[Your assignment] The response should hold each line from the entries below where "verdict" is found.
*** Opening of Supplied data ***
Lemma body_spec decodeBody req (raw rule : EvalRule) b :
  prepareFields compile (rBody raw) = Some (rBody rule) -> ReqBody req = Some b ->
  (forall k spec, rBody raw !! k = Some spec -> unprepared spec) ->
  ((isValidBody decodeBody req rule).1 = true <->
   In (Method req) ["GET"; "HEAD"; "OPTIONS"] \/ rBody raw = ∅ \/ bodyConforms compile decodeBody raw b).
Proof.
  intros Hp Hb Hu. unfold isValidBody. destruct (existsb _ _) eqn:Em.
  { split; [|done]. intros _. left. apply existsb_exists in Em as (m & Hm & Heq). apply String.eqb_eq in Heq. by subst. }
  assert (Hm : ~ In (Method req) ["GET"; "HEAD"; "OPTIONS"]).
  { intros H. apply not_true_iff_false in Em. apply Em, existsb_exists. exists (Method req). by rewrite String.eqb_refl. }
  pose proof (prepareFields_empty _ _ _ Hp) as Hem. case_bool_decide as He; [naive_solver|].
  rewrite Hb. cbn [default from_option]. unfold bodyConforms, maxBody, id. cbv zeta.
  pose proof (text_spec decodeBody (withBody req (Some {| BodyBytes := stakeZ (2 ^ 20) (BodyBytes b); BodyErr := None |}) (ContentLength req))
    raw rule (stakeZ (2 ^ 20) (BodyBytes b)) Hp Hu) as HT.
  destruct (Z.ltb_spec (len (BodyBytes b)) (2 ^ 20)) as [Hlt|Hge]; cbn [andb]; [|rewrite HT; tauto].
  case_bool_decide as Herr; [|apply eq_None_not_Some in Herr; rewrite HT; tauto].
  cbn [fst]. split; [done|]. intros [?|[?|[[E|?] _]]]; [done|tauto| |lia].
  destruct Herr as [? ?]. congruence.
Qed.
End Accepted.

(** No specification of a rule has been prepared. *)
Definition asConfigured (raw : EvalRule) : Prop :=
  forall k spec, rHeaders raw !! k = Some spec \/ rPathParams raw !! k = Some spec \/
    rQueryParams raw !! k = Some spec \/ rBody raw !! k = Some spec -> unprepared spec.
(* ===== verification/Float64.v ===== *)
(** * Go's [float64] on the values the SDK computes with

    A finite [float64] is the rational number it denotes; every arithmetic
    operation is the exact one followed by [fround], rounding to 53
    significant bits, to nearest, ties to even (IEEE 754 binary64).  Overflow
    to infinity and subnormal numbers are outside the model: the SDK's
    quantities (durations in nanoseconds or seconds, token counts) stay far
    from both. *)

From S2P Require Import Prelude GoStrings.
From Stdlib Require Export QArith Qabs Qround Qminmax Lqa.

Open Scope string_scope.
Open Scope Z_scope.

(** ** Rounding *)

(** [n / d] to the nearest integer, ties to even. *)
Definition nearest (n d : Z) : Z :=
  let q := n / d in
  match 2 * (n mod d) ?= d with
  | Lt => q
  | Gt => q + 1
  | Eq => if Z.even q then q else q + 1
  end.

(** [n / d / 2^e] as a fraction. *)
Definition scaleN (n e : Z) : Z := if 0 <=? e then n else n * 2 ^ (- e).
Definition scaleD (d e : Z) : Z := if 0 <=? e then d * 2 ^ e else d.
Definition pow2 (e : Z) : Q :=
  if 0 <=? e then inject_Z (2 ^ e) else 1 # Z.to_pos (2 ^ (- e)).

(** The exponent that leaves 53 significant bits of [n / d]. *)
Definition fexp (n d : Z) : Z :=
  let e := Z.log2 n - Z.log2 d - 53 in
  if 2 ^ 53 * scaleD d e <=? scaleN n e then e + 1 else e.

Definition fround_pos (n d : Z) : Q :=
  let e := fexp n d in
  (inject_Z (nearest (scaleN n e) (scaleD d e)) * pow2 e)%Q.

Definition fround (x : Q) : Q :=
  let x := Qred x in
  match Qnum x with
  | Z0 => 0%Q
  | Zpos n => Qred (fround_pos (Zpos n) (Zpos (Qden x)))
  | Zneg n => Qred (- fround_pos (Zpos n) (Zpos (Qden x)))
  end.

(** ** Operations *)

Definition fadd (x y : Q) : Q := fround (x + y).
Definition fsub (x y : Q) : Q := fround (x - y).
Definition fmul (x y : Q) : Q := fround (x * y).
Definition fdiv (x y : Q) : Q := fround (x / y).
Definition float64 (n : Z) : Q := fround (inject_Z n).
(** Conversion to an integer type truncates towards zero. *)
Definition ftrunc (x : Q) : Z := if Qle_bool 0 x then Qfloor x else - Qfloor (- x).

(** ** Rounding error *)

Lemma pow2_pos e : (0 < pow2 e)%Q.
Proof.
  unfold pow2. destruct (Z.leb_spec 0 e).
  - change 0%Q with (inject_Z 0). rewrite <- Zlt_Qlt. apply Z.pow_pos_nonneg; lia.
  - reflexivity.
Qed.

Lemma nearest_error n d : 0 < d -> 0 <= n -> - d <= 2 * (nearest n d * d - n) <= d.
Proof.
  intros Hd Hn. unfold nearest. pose proof (Z.div_mod n d ltac:(lia)) as E.
  pose proof (Z.mod_pos_bound n d Hd). set (q := n / d) in *. set (r := n mod d) in *.
  destruct (Z.compare_spec (2 * r) d); [destruct (Z.even q)| |]; nia.
Qed.
(** (C22) Evicting idle buckets is not observable when the bucket TTL, as the evictor
    computes it, suffices to refill a bucket: whatever calls of Allow, GetUsage and Reset
    and whatever ticks of the evictor follow each other in time, every answer of Allow
    is the one it would have been without the evictor. *)
Theorem eviction_unobservable {R} (e : Env) (s : rlState R) (r : R) (t : Z) (steps : list (Z * rlStep))
    (Henv : env (loadEnv e s).2 <> "prod" /\ env (loadEnv e s).2 <> "staging")
    (Hcfg : sane (loadCfg e s).2)
    (Hok : forall key b, buckets s !! key = Some b -> last b = zeroTime \/ used (loadCfg e s).2 t b)
    (Hcap : refills_within (loadCfg e s).2 (evictTTL (loadEnv e s).2))
    (Hz : zeroTime < t) (Ht : timed t steps) :
  rlRun e true steps s r = rlRun e false steps s r.
Proof.
  apply (rlRun_simulates e (loadCfg e s).2 (loadEnv e s).2 Hcfg Hcap t); try done; [|apply Henv..].
  unfold simulates. split_and!; try done. intros key.
  destruct (buckets s !! key) as [b|] eqn:Eb; [|by right]. destruct (Hok key b Eb) as [H|H]; [by right; split; left|].
  left. by exists b, b.
Qed.

(** A TTL beyond the range of Duration, 9223372037 seconds for one, is negative for the
    evictor: each tick deletes every bucket, and all clients start with a full burst. *)
Lemma evictTTL_overflow_clears {R} (now : Z) (s : rlState R) :
  (forall key b, buckets s !! key = Some b -> lastActive b <= now) ->
  buckets (evictTick (evictTTL {| env := ""; ttlSec := 9223372037 |}) now s) = ∅.
Proof.
  intros H. apply map_empty. intros key. apply map_lookup_filter_None_2.
  destruct (buckets s !! key) as [b|] eqn:Eb; [right|by left]. intros b' Hb'. simplify_eq. simpl. apply not_true_iff_false, Z.leb_gt.
  pose proof (H _ _ Eb). pose proof (timeSub_le now (lastActive b') ltac:(lia)).
  assert (evictTTL {| env := ""; ttlSec := 9223372037 |} < 0) by reflexivity. lia.
Qed.

(** ** Where the limiter falls short *)

(** [n] rounds of two calls whose times were read in one order and whose
    critical sections ran in the other. *)
Fixpoint stale_rounds (t : Z) (n : nat) : list Z :=
  match n with O => [] | S n => (t + Second) :: t :: stale_rounds t n end.
Definition one_per_second : rlCfg := {| rps := 1; burst := 1 |}.

(** [allow] reads the clock before it takes the bucket's lock and stores
    that reading: calls that overtake each other move [last] backwards and the
    same second is refilled again.  With one token per second and no time
    passing beyond that second, any number of calls is granted. *)
Theorem stale_reading_refills_again (t : Z) (n : nat) (Hz : zeroTime < t) :
  granted (allow_run one_per_second {| tokens := 0; last := t; created := t |} (stale_rounds t n)).2
  = Z.of_nat n.
Proof.
  set (b := {| tokens := 0; last := t; created := t |}).
  assert (E1 : allow one_per_second (t + Second) b =
    ({| tokens := 0; last := t + Second; created := t |}, (true, 0))).
  { unfold allow, refill. cbn [last tokens b].
    assert (Hnz : isZero t = false) by (apply Z.eqb_neq; lia). rewrite Hnz.
    unfold timeSub. replace (t + Second - t) with Second by lia. by vm_compute. }
  assert (E2 : exists w, allow one_per_second t {| tokens := 0; last := t + Second; created := t |} =
    (b, (false, w))).
  { unfold allow, refill. cbn [last tokens].
    assert (Hnz : isZero (t + Second) = false) by (apply Z.eqb_neq; unfold Second; lia). rewrite Hnz.
    unfold timeSub. replace (t - (t + Second)) with (- Second) by lia. eexists. vm_compute. done. }
  destruct E2 as [w E2].
  assert (H : (allow_run one_per_second b (stale_rounds t n)).1 = b /\
    granted (allow_run one_per_second b (stale_rounds t n)).2 = Z.of_nat n).
  { induction n as [|n [IH1 IH2]]; [done|]. cbn [stale_rounds allow_run]. rewrite E1, E2.
    destruct (allow_run _ b _) as [b' out]. simpl in *. subst. split; [done|].
    unfold granted in *. rewrite filter_cons_True, filter_cons_False by done.
    cbn [List.length]. lia. }
  apply H.
Qed.

(** A client never seen has its whole burst, but is reported to have used it. *)
Lemma GetUsage_fresh_reports_exhausted :
  let '(used, remaining, _) := (GetUsage (R := unit) (fun _ => "") 0 "new" initial).2 in
  used = 20 /\ remaining = 0 /\
  (Allow (fun _ => "") 0 "new" initial tt).2 = Ok (true, 0).
Proof. vm_compute. auto. Qed.
(** The negative cache protects the endpoint from one unknown kid, not from
    two.  After an unknown kid was looked up, looking it up again within 30
    seconds asks nothing; but every refresh empties the negative cache, so n
    alternations between two unknown kids ask the endpoint 2n times, at any
    times. *)
Theorem negative_cache_scope (c : gmap string PublicKey) (k1 k2 : string) (a : outcome)
    (H1 : c !! k1 = None) (H2 : c !! k2 = None) (Hne : k1 <> k2) (Ha : serves a c) :
  (forall s t1 t2, cache s !! k1 = None -> t1 <= t2 < t1 + negCacheTTL ->
     forall s1 asked r, resolveKey s k1 (lookupAt a t1) =
       (s1, asked, r) -> asked = true ->
     resolveKey s1 k1 (lookupAt a t2) =
       (s1, false, Err ErrInvalidToken)) /\
  (forall n s (t : nat -> Z), cache s !! k1 = None -> negCache s = ∅ ->
     (lookups s (alternating k1 k2 a t 0 n)).1.2 = (2 * n)%nat).
Proof.
  split.
  - intros s t1 t2 Hk Ht s1 asked r Hr ->. unfold resolveKey in Hr. rewrite Hk in Hr.
    destruct (match negCache s !! k1 with Some _ => _ | None => _ end); [by simplify_eq|].
    rewrite (fetchAndStore_serves _ _ c) in Hr by done. cbn [cache] in Hr. rewrite H1 in Hr.
    simplify_eq. unfold resolveKey, lookupAt. cbn [cache negCache lkAbsent lkTime].
    rewrite H1, lookup_insert_eq.
    assert ((timeSub t2 t1 <? negCacheTTL) = true) as ->; [|done].
    apply Z.ltb_lt. unfold timeSub, saturate64, int64_min, int64_max, negCacheTTL, Second in *. lia.
  - intros n s t Hk Hn.
    assert (G : forall n i s, cache s !! k1 = None -> negCache s !! k1 = None ->
      (lookups s (alternating k1 k2 a t i n)).1.2 = (2 * n)%nat).
    { clear n s Hk Hn. induction n as [|n IH]; intros i s Hk Hn; [done|].
      unfold alternating. cbn [seq flat_map app lookups]. fold (alternating k1 k2 a t (S i) n). unfold resolveKey at 1. rewrite Hk, Hn.
      rewrite (fetchAndStore_serves _ _ c) by done. cbn [cache]. rewrite H1.
      unfold resolveKey at 1. cbn [cache negCache]. rewrite H2, lookup_insert_ne, lookup_empty by done.
      rewrite (fetchAndStore_serves _ _ c) by done. cbn [cache negCache]. rewrite H2.
      match goal with |- context [lookups ?s1 ?l] => specialize (IH (S i) s1) end.
      destruct (lookups _ _) as [[s2 m] rs]. simpl in *. rewrite IH; [lia|done|].
      by rewrite lookup_insert_ne, lookup_empty by done. }
    apply (G n 0%nat); [done|]. by rewrite Hn, lookup_empty.
Qed.
(* ===== verification/Banned.v ===== *)
(** * The ban list (src/security/bannedcustomers)

    Lookup of a customer's ban record with an optional cache, against the two
    methods of dynamodb.API it calls; the DynamoDB client provides them.  The
    expiry test and the store into the cache read one time. *)

From S2P Require Import Prelude GoStrings Proc Dynamo TTLCache.

Open Scope string_scope.
Open Scope Z_scope.

Record record := { Email : string; ExpiresAt : Z }.

(** ** The interface to the table *)

Class RecordStore (K W : Type) := {
  (** [BuildKey(name, value, "", nil)] *)
  BuildKeyFor : string -> string -> result K;
  (** [GetItemAs(table, key, false, nil, &rec)] *)
  GetRecord : string -> K -> W -> W * result record;
}.

(** The DynamoDB client as a record store. *)
Definition dynamoStore {AV W} `{dynamoDBAPI AV W, !Await W, !SDKErrors}
    (marshal : string -> result AV) (unmarshalMap : gmap string AV -> result record)
    (unmarshalList : list (gmap string AV) -> result (list record)) : RecordStore (gmap string AV) W :=
  {| BuildKeyFor := fun name v => BuildKey marshal name v "" None;
     GetRecord := fun table key w =>
       match GetItemAs unmarshalMap unmarshalList 1 [] table key false [] w with
       | Some (w, Ok (inl rec)) => (w, Ok rec)
       | Some (w, Ok (inr _)) => (w, Ok {| Email := ""; ExpiresAt := 0 |})
       | Some (w, Err e) => (w, Err e)
       | None => (w, Err ErrNotFound)
       end |}.

(** An absent item is reported as [ErrNotFound], unwrapped. *)
Lemma dynamoStore_not_found {AV W} `{dynamoDBAPI AV W, !Await W, !SDKErrors} marshal um ul table key w w' :
  dbGetItem table key w = (w', Ok None) ->
  @GetRecord _ _ (dynamoStore (W := W) (AV := AV) marshal um ul) table key w = (w', Err ErrNotFound).
Proof. intros E. simpl. by rewrite E. Qed.

(** ** The client *)

Record Config := { TableName : string; hasDB : bool; FailOpen : option bool; CacheTTL : Z }.
(** [cacheTTL]: none when the cache is switched off. *)
Record Client := { table : string; failOpen : bool; cacheTTL : option Z }.

Definition New (cfg : Config) : result Client :=
  if String.eqb (TableName cfg) "" then Err (Errorf "missing table name")
  else if negb (hasDB cfg) then Err (Errorf "missing dynamodb client")
  else Ok {| table := TableName cfg; failOpen := default true (FailOpen cfg);
             cacheTTL := if 0 <? CacheTTL cfg then Some (CacheTTL cfg) else None |}.

(** [banCache.get] deletes a stale entry. *)
Definition banGet (t : Z) (key : string) (m : cache bool) : cache bool * option bool :=
  match m !! key with
  | None => (m, None)
  | Some e => if timeAfter t (expiresAt e) then (delete key m, None) else (m, Some (value e))
  end.
Definition cacheSet (c : Client) (t : Z) (key : string) (b : bool) (m : cache bool) : cache bool :=
  match cacheTTL c with Some ttl => storeFor t ttl key b m | None => m end.

Definition normalizeEmail (email : string) : string := ToLower (TrimSpace email).
(** The record bans at time [t]. *)
Definition bans (rec : record) (t : Z) : bool :=
  negb ((0 <? ExpiresAt rec) && (ExpiresAt rec <=? unixSec t)).

Definition IsBanned {K W} `{RecordStore K W} (c : Client) (t1 t2 : Z) (email : string) (m : cache bool) (w : W)
  : cache bool * W * result bool :=
  let email := normalizeEmail email in
  if String.eqb email "" then (m, w, Err (Errorf "requires a non-empty email")) else
  let '(m, hit) := match cacheTTL c with Some _ => banGet t1 email m | None => (m, None) end in
  match hit with
  | Some b => (m, w, Ok b)
  | None =>
      match BuildKeyFor "email" email with
      | Err e =>
          (m, w, if failOpen c then Ok false
                 else Err (Wrap "failed to build banned-customer lookup key" e))
      | Ok key =>
          let '(w, r) := GetRecord (table c) key w in
          match r with
          | Err e =>
              if errors_is e ErrNotFound then (cacheSet c t2 email false m, w, Ok false)
              else (m, w, if failOpen c then Ok false else Err (Wrap "banned-customer lookup failed" e))
          | Ok rec =>
              if (0 <? ExpiresAt rec) && (ExpiresAt rec <=? unixSec t2)
              then (cacheSet c t2 email false m, w, Ok false)
              else (cacheSet c t2 email true m, w, Ok true)
          end
      end
  end.

(** ** What an answer rests on *)

(** What the table's answer means at time [t]; nothing if the lookup failed. *)
Definition verdict (r : result record) (t : Z) : option bool :=
  match r with
  | Ok rec => Some (bans rec t)
  | Err e => if errors_is e ErrNotFound then Some false else None
  end.

Section Soundness.
Context {K W : Type} `{RecordStore K W}.
(** The answers the table gave: for an address, at a time. *)
Context (served : string -> result record -> Z -> Prop).

Definition rests_on (email : string) (b : bool) (t : Z) : Prop :=
  exists r, served email r t /\ verdict r t = Some b.

(** The answer to this call, if it gets as far as asking. *)
Definition tableAnswer (c : Client) (email : string) (w : W) : option (result record) :=
  match BuildKeyFor "email" email with
  | Ok key => Some (GetRecord (table c) key w).2
  | Err _ => None
  end.

Lemma banGet_spec t key m m' hit :
  banGet t key m = (m', hit) -> hit = lookupFresh t m key /\ (m' = m \/ m' = delete key m).
Proof.
  unfold banGet, lookupFresh. destruct (m !! key) as [e|]; simpl; [|intros [= <- <-]; auto].
  destruct (timeAfter t (expiresAt e)); intros [= <- <-]; auto.
Qed.

Lemma cacheSet_stored c t key b m ttl clock :
  cacheTTL c = Some ttl -> stored rests_on ttl clock m -> clock <= t -> rests_on key b t ->
  stored rests_on ttl t (cacheSet c t key b m).
Proof. intros Ht. unfold cacheSet. rewrite Ht. apply stored_store. Qed.

(** IsBanned answers a customer's ban as some table answer of at most the
    cache's time to live before says, with the record's expiry applied at that
    time; the only other answer is "not banned" of a fail-open client whose own
    lookup failed.  The cache keeps the property. *)
Theorem IsBanned_sound c ttl clock t1 t2 email m w m' w' b :
  cacheTTL c = Some ttl -> 0 <= ttl -> stored rests_on ttl clock m -> clock <= t1 <= t2 ->
  (forall r, tableAnswer c (normalizeEmail email) w = Some r -> served (normalizeEmail email) r t2) ->
  IsBanned c t1 t2 email m w = (m', w', Ok b) ->
  stored rests_on ttl t2 m' /\
  ((exists t, t1 - ttl <= t <= t2 /\ rests_on (normalizeEmail email) b t) \/
   (b = false /\ failOpen c = true /\
    match tableAnswer c (normalizeEmail email) w with Some r => verdict r t2 = None | None => True end)).
Proof.
  intros Httl Hpos Hm Ht Hsrv. unfold IsBanned. rewrite Httl. set (e := normalizeEmail email) in *.
  destruct (String.eqb e ""); [done|]. destruct (banGet t1 e m) as [m1 hit] eqn:Eg.
  apply banGet_spec in Eg as [-> Hm1].
  assert (Hm1' : stored rests_on ttl t2 m1).
  { eapply stored_mono; [done| |]; [|destruct Hm1 as [->| ->]; [exact Hm|apply stored_delete, Hm]]. lia. }
  assert (Hset : forall b0, rests_on e b0 t2 -> stored rests_on ttl t2 (cacheSet c t2 e b0 m1)).
  { intros b0 Hb. eapply cacheSet_stored; eauto. lia. }
  destruct (lookupFresh t1 m e) as [b0|] eqn:El.
  { intros [= <- <- <-]. split; [done|]. left.
    destruct (lookupFresh_stored _ _ _ _ _ _ _ Hm El) as (t & Hr & HP). exists t. split; [lia|done]. }
  unfold tableAnswer in *. destruct (BuildKeyFor "email" e) as [key|err]; simpl.
  2: { destruct (failOpen c) eqn:Ef; [|done]. intros [= <- <- <-]. auto. }
  destruct (GetRecord (table c) key w) as [w1 r]. cbn [snd] in *. specialize (Hsrv r eq_refl).
  assert (Hnow : forall b0, verdict r t2 = Some b0 -> rests_on e b0 t2) by (intros b0 Hv; by exists r).
  destruct r as [rec|err]; simpl in Hnow |- *.
  - unfold bans in Hnow. destruct ((0 <? ExpiresAt rec) && (ExpiresAt rec <=? unixSec t2));
      intros [= <- <- <-]; (split; [by apply Hset, Hnow|left; exists t2; split; [lia|by apply Hnow]]).
  - destruct (errors_is err ErrNotFound) eqn:En.
    + intros [= <- <- <-]. split; [by apply Hset, Hnow|left; exists t2; split; [lia|by apply Hnow]].
    + destruct (failOpen c) eqn:Ef; [|done]. intros [= <- <- <-]. auto.
Qed.
End Soundness.

(** ** A concrete table *)

#[export] Instance demoTable : RecordStore string (gmap string record) := {
  BuildKeyFor := fun _ v => Ok v;
  GetRecord := fun _ k w => (w, match w !! k with Some r => Ok r | None => Err ErrNotFound end);
}.
Definition demoClient : Client := {| table := "bans"; failOpen := true; cacheTTL := Some Minute |}.
Definition demoRecords : gmap string record := {[ "eve@example.com" := {| Email := "eve@example.com"; ExpiresAt := 100 |} ]}.
Definition noBans : cache bool := ∅.
(** Asked at second 60, and again from the cache. *)
Definition demoCache : cache bool :=
  (IsBanned demoClient (60 * Second) (60 * Second) " Eve@example.com" noBans demoRecords).1.1.

Lemma IsBanned_sound_witness :
  exists t, 110 * Second - Minute <= t <= 110 * Second /\
    rests_on (fun e r t => r = match demoRecords !! e with Some r => Ok r | None => Err ErrNotFound end)
      "eve@example.com" true t.
Proof.
  set (served := fun e r (t : Z) => r = match demoRecords !! e with Some r => Ok r | None => Err ErrNotFound end).
  destruct (proj2 (IsBanned_sound served demoClient Minute (60 * Second) (110 * Second) (110 * Second)
    "eve@example.com" demoCache demoRecords demoCache demoRecords true eq_refl
    ltac:(vm_compute; discriminate)
    ltac:(apply (map_Forall_singleton _ "eve@example.com" (Build_entry true (120 * Second)));
          split; [exists (Ok {| Email := "eve@example.com"; ExpiresAt := 100 |}); split; reflexivity|reflexivity])
    ltac:(vm_compute; split; discriminate)
    ltac:(intros r [= <-]; reflexivity)
    ltac:(vm_compute; reflexivity))) as [H|[H _]].
  - exact H.
  - discriminate H.
Defined.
*** Close of Supplied data ***
[Written response]
Definition verdict (r : result record) (t : Z) : option bool :=
  exists r, served email r t /\ verdict r t = Some b.
    match tableAnswer c (normalizeEmail email) w with Some r => verdict r t2 = None | None => True end)).
  assert (Hnow : forall b0, verdict r t2 = Some b0 -> rests_on e b0 t2) by (intros b0 Hv; by exists r).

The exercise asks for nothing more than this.